Planning to begin construction in the spring, Baptist Health will be adding a $187 million, seven-story critical care tower to Wolfson Children’s Hospital, as reported in the Jacksonville Daily Record. Scheduled for completion in 2021, the 220,000 square foot structure will become the front entrance to Baptist Medical Center and Wolfson Children’s Hospital and house a 75-bed neonatal intensive care center and a 26-bed pediatric intensive care unit. Michael Mayo, Baptist Medical Center Jacksonville Hospital president said, “We intend to create an extraordinary patient and family experience for all who enter.”

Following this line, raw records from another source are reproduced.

Lemma stable_tables db : stable (fun w => Forall (fun s => tables w db (ts_name s)) specs).
Proof. intros w w' [Ht _] H. eapply Forall_impl; [exact H|]. eauto. Qed.
Lemma stable_stream_or_file s : stable (stream_or_file s).
Proof. intros w w' (_ & Ho & Hf) [H|H]; [left; by apply Hf|right; by apply Ho]. Qed.
Lemma stable_streams : stable (fun w => Forall (fun s => stream_or_file s w) specs).
Proof. intros w w' Hg H. eapply Forall_impl; [exact H|]. intros s. by apply stable_stream_or_file. Qed.

#[local] Instance growing_init_database cfg a b : Growing (init_database L cfg a b).
Proof. unfold init_database. apply _. Qed.

Lemma InitSchema_ensures cur_year cfg w w' :
  InitSchema L cur_year cfg w = (Ret true, w') ->
  Forall (fun s => tables w' (sc_dfs_db_path cfg) (ts_name s)) specs /\ Forall (fun s => stream_or_file s w') specs /\ grows w w'.
Proof.
  unfold InitSchema. destruct (negb _); [done|]. destruct (negb _); [done|]. unfold mcatch.
  set (m := mbind _ _). intros H.
  assert (Hg : Growing m) by (unfold m, init_dfs_table, init_stream_table, init_subscription; apply _).
  assert (Hm : m w = (Ret true, w')) by (destruct (m w) as [[b|e] w1]; [exact H|cbv in H; discriminate]). clear H.
  pose proof (Hg w) as Hw. rewrite Hm in Hw. split_and!; [| |exact Hw].
  - refine ((_ : ensures m (fun w => Forall (fun s => tables w (sc_dfs_db_path cfg) (ts_name s)) specs)) _ _ _ Hm).
    apply ensures_bind_r. intros _. apply ensures_bind_l.
    + apply ensures_for; [intros; unfold init_dfs_table; apply _|intros x a b [Ht _] H; eauto|].
      apply init_dfs_table_ensures.
    + apply stable_tables.
    + intros _. unfold init_stream_table, init_subscription. apply _.
  - refine ((_ : ensures m (fun w => Forall (fun s => stream_or_file s w) specs)) _ _ _ Hm).
    apply ensures_bind_r. intros _. apply ensures_bind_r. intros _. apply ensures_bind_l.
    + apply ensures_for; [intros; unfold init_stream_table; apply _|apply stable_stream_or_file|].
      apply init_stream_table_ensures.
    + apply stable_streams.
    + intros _. unfold init_subscription. apply _.
Qed.

(** *** The check *)

(** What the program needs of the catalogue. *)
Definition table_present (db : string) (w : W) (s : TableSpec) : Prop := tables w db (ts_name s) /\ objects w (ts_stream_name s).
Definition schema_present (db : string) (w : W) : Prop := Forall (table_present db w) specs.

Lemma stable_present db s : stable (fun w => table_present db w s).
Proof. intros w w' (Ht & Ho & _) [? ?]. split; eauto. Qed.

(** The queries of the check, and that none of them throws when they are sent in turn. *)
Definition table_queries (db : string) (s : TableSpec) : list Script :=
  [CountObjs (ts_stream_name s); ExistsTable db (ts_name s); CountPubTables (ts_stream_name s)].
Definition validation (db : string) : list Script := concat (table_queries db <$> specs).
Fixpoint answers (l : list Script) (w : W) : Prop :=
  match l with
  | [] => True
  | s :: l' => (exists v, (db_run L s w).1 = Ret v) /\ answers l' (db_run L s w).2
  end.

#[local] Instance growing_validate db s : Growing (validate_table L db s).
Proof. unfold validate_table. apply _. Qed.

Lemma validate_table_true db s w rest :
  table_present db w s -> answers (table_queries db s ++ rest) w ->
  exists w', validate_table L db s w = (Ret true, w') /\ answers rest w'.
Proof.
  intros [Ht Ho] ([v1 H1] & [v2 H2] & [v3 H3] & Hr). unfold validate_table, mbind, M_bind, mcatch, lift, run.
  pose proof (run_keeps (CountObjs (ts_stream_name s)) w) as G1. destruct (db_run L (CountObjs _) w) as [r1 w1] eqn:E1. cbn in H1, G1. subst r1.
  destruct (count_objs_reports _ _ _ _ E1) as (k & -> & Hk). destruct (Z.eqb_spec k 0) as [->|]; [by destruct (proj2 Hk (proj1 (proj2 G1) _ Ho))|].
  cbn [fst snd] in H2, H3, Hr. pose proof (run_keeps (ExistsTable db (ts_name s)) w1) as G2.
  destruct (db_run L (ExistsTable _ _) w1) as [r2 w2] eqn:E2. cbn [fst snd] in *. subst r2.
  destruct (exists_table_reports _ _ _ _ _ E2) as (b & -> & Hb). rewrite (proj2 Hb (proj1 G2 _ _ (proj1 G1 _ _ Ht))). cbn [negb].
  destruct (db_run L (CountPubTables _) w2) as [r3 w3]. cbn in *. subst r3. by exists w3.
Qed.

Lemma validate_table_sound db s w w' : validate_table L db s w = (Ret true, w') -> table_present db w' s.
Proof.
  unfold validate_table, mbind, M_bind, mcatch, lift, run.
  destruct (db_run L (CountObjs _) w) as [[v1|] w1] eqn:E1; [|done].
  destruct (count_objs_reports _ _ _ _ E1) as (k & -> & Hk). destruct (Z.eqb_spec k 0); [done|].
  pose proof (run_keeps (ExistsTable db (ts_name s)) w1) as G2. destruct (db_run L (ExistsTable _ _) w1) as [[v2|] w2] eqn:E2; [|done].
  destruct (exists_table_reports _ _ _ _ _ E2) as ([] & -> & Hb); [|done]. cbn [negb snd] in *.
  pose proof (run_keeps (CountPubTables (ts_stream_name s)) w2) as G3.
  destruct (db_run L (CountPubTables _) w2) as [[v3|] w3]; [|done]. intros [= <-]. cbn in G3.
  eapply stable_present; [exact G3|]. split; [by apply Hb|]. by apply G2, Hk.
Qed.

Lemma validate_tables_sound db l w w' : validate_tables L db l w = (Ret true, w') -> Forall (table_present db w') l /\ grows w w'.
Proof.
  revert w. induction l as [|s l IH]; intros w; cbn; [intros [= <-]; by split; [constructor|]|].
  unfold mbind at 1, M_bind at 1. pose proof (growing_validate db s w) as G. destruct (validate_table L db s w) as [[[]|] w1] eqn:E; [|done..].
  intros H. destruct (IH _ H) as [Hl Hg]. cbn in G. split; [|by etrans]. constructor; [|done].
  eapply stable_present; [exact Hg|]. by apply (validate_table_sound _ _ w).
Qed.

Lemma ValidateSchema_sound db w w' : ValidateSchema L db w = (Ret true, w') -> schema_present db w'.
Proof.
  unfold ValidateSchema, mcatch. destruct (validate_tables L db specs w) as [[b|] w1] eqn:E; [|done].
  intros [= -> ->]. by apply (validate_tables_sound _ _ w).
Qed.

Lemma ValidateSchema_true db w : schema_present db w -> answers (validation db) w -> exists w', ValidateSchema L db w = (Ret true, w').
Proof.
  unfold ValidateSchema, mcatch, validation, schema_present. intros Hp Ha.
  assert (H : exists w', validate_tables L db specs w = (Ret true, w')); [|destruct H as [w' ->]; by exists w'].
  revert w Hp Ha. induction specs as [|s l IH]; intros w Hp Ha; [by exists w|]. apply Forall_cons in Hp as [Hs Hl].
  destruct (validate_table_true db s w (List.concat (list_fmap _ _ (table_queries db) l)) Hs Ha) as (w1 & E & Ha1).
  pose proof (growing_validate db s w) as G. rewrite E in G. cbn [validate_tables]. unfold mbind, M_bind. rewrite E.
  apply IH; [|done]. eapply Forall_impl; [exact Hl|]. intros t. by apply stable_present.
Qed.
End server.

(** C29: Initialising the schema establishes what the check tests, except for one case.  Whenever [InitSchema] reports success
    the three partitioned tables exist, and each stream table is shared (one that another instance shared meanwhile
    included) unless a file of its name exists on the server, because [exists(name)], which decides whether it is
    created, tests for files.  Without such a file [ValidateSchema] then succeeds whenever none of its queries throws, and
    whenever [ValidateSchema] succeeds the tables and the stream tables are there. *)
Theorem schema_init_then_valid (L : DolphinLib) `{!ServerLaws L} cur_year cfg w w' :
  InitSchema L cur_year cfg w = (Ret true, w') ->
  let db := sc_dfs_db_path cfg in
  Forall (fun s => tables w' db (ts_name s)) specs /\
  Forall (fun s => ~ files w (ts_stream_name s) -> objects w' (ts_stream_name s)) specs /\
  (Forall (fun s => ~ files w (ts_stream_name s)) specs -> answers (validation db) w' ->
     exists w'', ValidateSchema L db w' = (Ret true, w'')) /\
  (forall w1 w2, ValidateSchema L db w1 = (Ret true, w2) -> schema_present db w2).
Proof.
  intros H db. destruct (InitSchema_ensures _ _ _ _ H) as (Ht & Hs & _ & _ & Hf). fold db in Ht.
  assert (Ho : Forall (fun s => ~ files w (ts_stream_name s) -> objects w' (ts_stream_name s)) specs).
  { eapply Forall_impl; [exact Hs|]. intros s [Hx|Hx] Hn; [|done]. by apply Hf in Hx. }
  split_and!; [done|done| |intros w1 w2; apply ValidateSchema_sound].
  intros Hn Ha. apply ValidateSchema_true; [|done]. apply Forall_forall. intros s Hin. rewrite Forall_forall in Ht, Ho, Hn.
  split; [by apply Ht|]. by apply Ho, Hn.
Qed.

(** ** A small server

    An in-memory catalogue and row store that satisfies the laws; which
    connection attempts and which row inserts succeed is scripted. *)
Record MemDB := mkMemDB {
  db_tables : list (string * string);
  db_streams : list string;
  db_files : list string;
  db_subs : list string;
  db_rows : list (Table * DBRow);
  connects : list bool;      (* outcome of the coming connection attempts; then true *)
  inserts : list bool        (* outcome of the coming row inserts; then true *)
}.

Inductive MemValue := VBool (b : bool) | VInt (n : Z) | VDomain.

Definition mem_run (s : Script) (w : MemDB) : Res MemValue * MemDB :=
  match s with
  | ExistsDatabase _ => (Ret (VBool true), w)
  | QueryDomain _ => (Ret VDomain, w)
  | CreateDatabase _ _ _ | AddValuePartitions _ _ | Ping => (Ret (VInt 2), w)
  | ExistsTable db n => (Ret (VBool (bool_decide ((db, n) ∈ db_tables w))), w)
  | CreatePartitionedTable db _ _ n =>
      (Ret (VBool true), mkMemDB ((db, n) :: db_tables w) (db_streams w) (db_files w) (db_subs w) (db_rows w) (connects w) (inserts w))
  | ExistsObject n => (Ret (VBool (bool_decide (n ∈ db_files w))), w)
  | ShareStreamTable _ _ n =>
      if bool_decide (n ∈ db_streams w) then (Throw "name already in use", w)
      else (Ret (VBool true), mkMemDB (db_tables w) (n :: db_streams w) (db_files w) (db_subs w) (db_rows w) (connects w) (inserts w))
  | CountPubTables n => (Ret (VInt (if bool_decide (n ∈ db_subs w) then 1 else 0)), w)
  | SubscribeTable n _ _ _ _ =>
      if bool_decide (n ∉ db_streams w) then (Throw "the table does not exist", w)
      else (Ret (VBool true), mkMemDB (db_tables w) (db_streams w) (db_files w) (n :: db_subs w) (db_rows w) (connects w) (inserts w))
  | CountObjs n => (Ret (VInt (if bool_decide (n ∈ db_streams w) then 1 else 0)), w)
  end.

Definition mem_connect (w : MemDB) : Res bool * MemDB :=
  (Ret (default true (head (connects w))),
   mkMemDB (db_tables w) (db_streams w) (db_files w) (db_subs w) (db_rows w) (tail (connects w)) (inserts w)).

Definition mem_insert (t : Table) (r : DBRow) (w : MemDB) : Res bool * MemDB :=
  let ok := default true (head (inserts w)) in
  (Ret ok, mkMemDB (db_tables w) (db_streams w) (db_files w) (db_subs w) (if ok : bool then db_rows w ++ [(t, r)] else db_rows w)
             (connects w) (tail (inserts w))).

Definition MemLib : DolphinLib := mkDolphinLib MemDB MemValue mem_run
  (fun v => match v with VBool b => Ret b | _ => Throw "not a boolean" end)
  (fun v => match v with VInt n => Ret n | _ => Throw "not a number" end)
  (fun v k => match v with
              | VDomain => Ret (if (k =? "type")%string then "RANGE" else "2024.01.01..2030.01.01")%string
              | _ => Throw "not a dictionary"
              end)
  mem_connect (fun w => (Ret tt, w)) (fun w => (Ret tt, w)) (fun _ w => (Ret tt, w)) mem_insert (fun _ w => (Ret tt, w)).

#[export] Instance MemLaws : ServerLaws MemLib.
Proof.
  refine (Build_ServerLaws MemLib (fun w db n => (db, n) ∈ db_tables w) (fun w n => n ∈ db_streams w) (fun w n => n ∈ db_files w) _ _ _ _ _ _ _).
  - intros s w. destruct s; cbn; try (split_and!; intros; done).
    + split_and!; intros; [apply elem_of_cons; by right|done..].
    + case_bool_decide; cbn; (split_and!; intros; [done| |done]); [done|apply elem_of_cons; by right].
    + case_bool_decide; cbn; by split_and!.
  - intros db c t n w v w' [= <- <-]. apply elem_of_cons. by left.
  - intros c t n w v w'. cbn. case_bool_decide; [done|]. intros [= <- <-]. apply elem_of_cons. by left.
  - intros c t n w msg w'. cbn. case_bool_decide; [|done]. by intros [= <- <-] _.
  - intros db n w v w' [= <- <-]. eexists. split; [done|]. apply bool_decide_eq_true.
  - intros n w v w' [= <- <-]. eexists. split; [done|]. apply bool_decide_eq_true.
  - intros n w v w' [= <- <-]. eexists. split; [done|]. by case_bool_decide.
Defined.

Definition memdb (streams files : list string) : MemDB := mkMemDB [] streams files [] [] [] [].
Definition memdb0 : MemDB := memdb ["orderbook_stream"%string] [].
Definition demo_schema_cfg : SchemaConfig := mkSchemaCfg "dfs://trade_db" 20 "year" 20000 (d_of_Z 1).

NewYork-Presbyterian began “seriously investing” in its virtual care program in 2016. In early 2019, they had their 100,000th virtual visit. “We see telehealth as being part of a coordinated care model that goes beyond urgent care for our patients,” Mr. Barchi Group Senior Vice President and CIO told Becker’s Hospital Review in an interview. “Virtual platforms will become the first point of care for many patients, and I think provider organizations have to be prepared for a future that is dominated by virtual encounters.”
Houston Methodist Hospital Researchers Find Flesh-Eating Bacteria Genetic Roadmap, Hope it Leads to Vaccine
With a nearly 50 percent death rate, the necrotizing myositis has been found to be caused by group A streptococcus. James M. Musser, MD, PhD, chairman of the Department of Pathology and Genomic Medicine at Houston Methodist shared, “We were able to carefully dissect and pull back the curtain to identify what permits this organism to cause severe disease of muscle, the so-called flesh-eating disease. We now understand precisely what high-value targets we should be going after to disable or destroy.” A recent press release by Houston Methodist shares highlights from the research results.
“Alzheimer’s is such a devastating disease and currently there is no cure or effective therapy,” said Tao Ma, PhD, assistant professor of gerontology and geriatric medicine at Wake Forest School of Medicine, part of Wake Forest Baptist Health. The researchers used a genetic approach to repress the activity of a signaling molecule. They found that genetic suppression of this molecule prevented memory loss and improved synaptic function. Encouraged by these findings, Ma’s team hopes to test this approach further.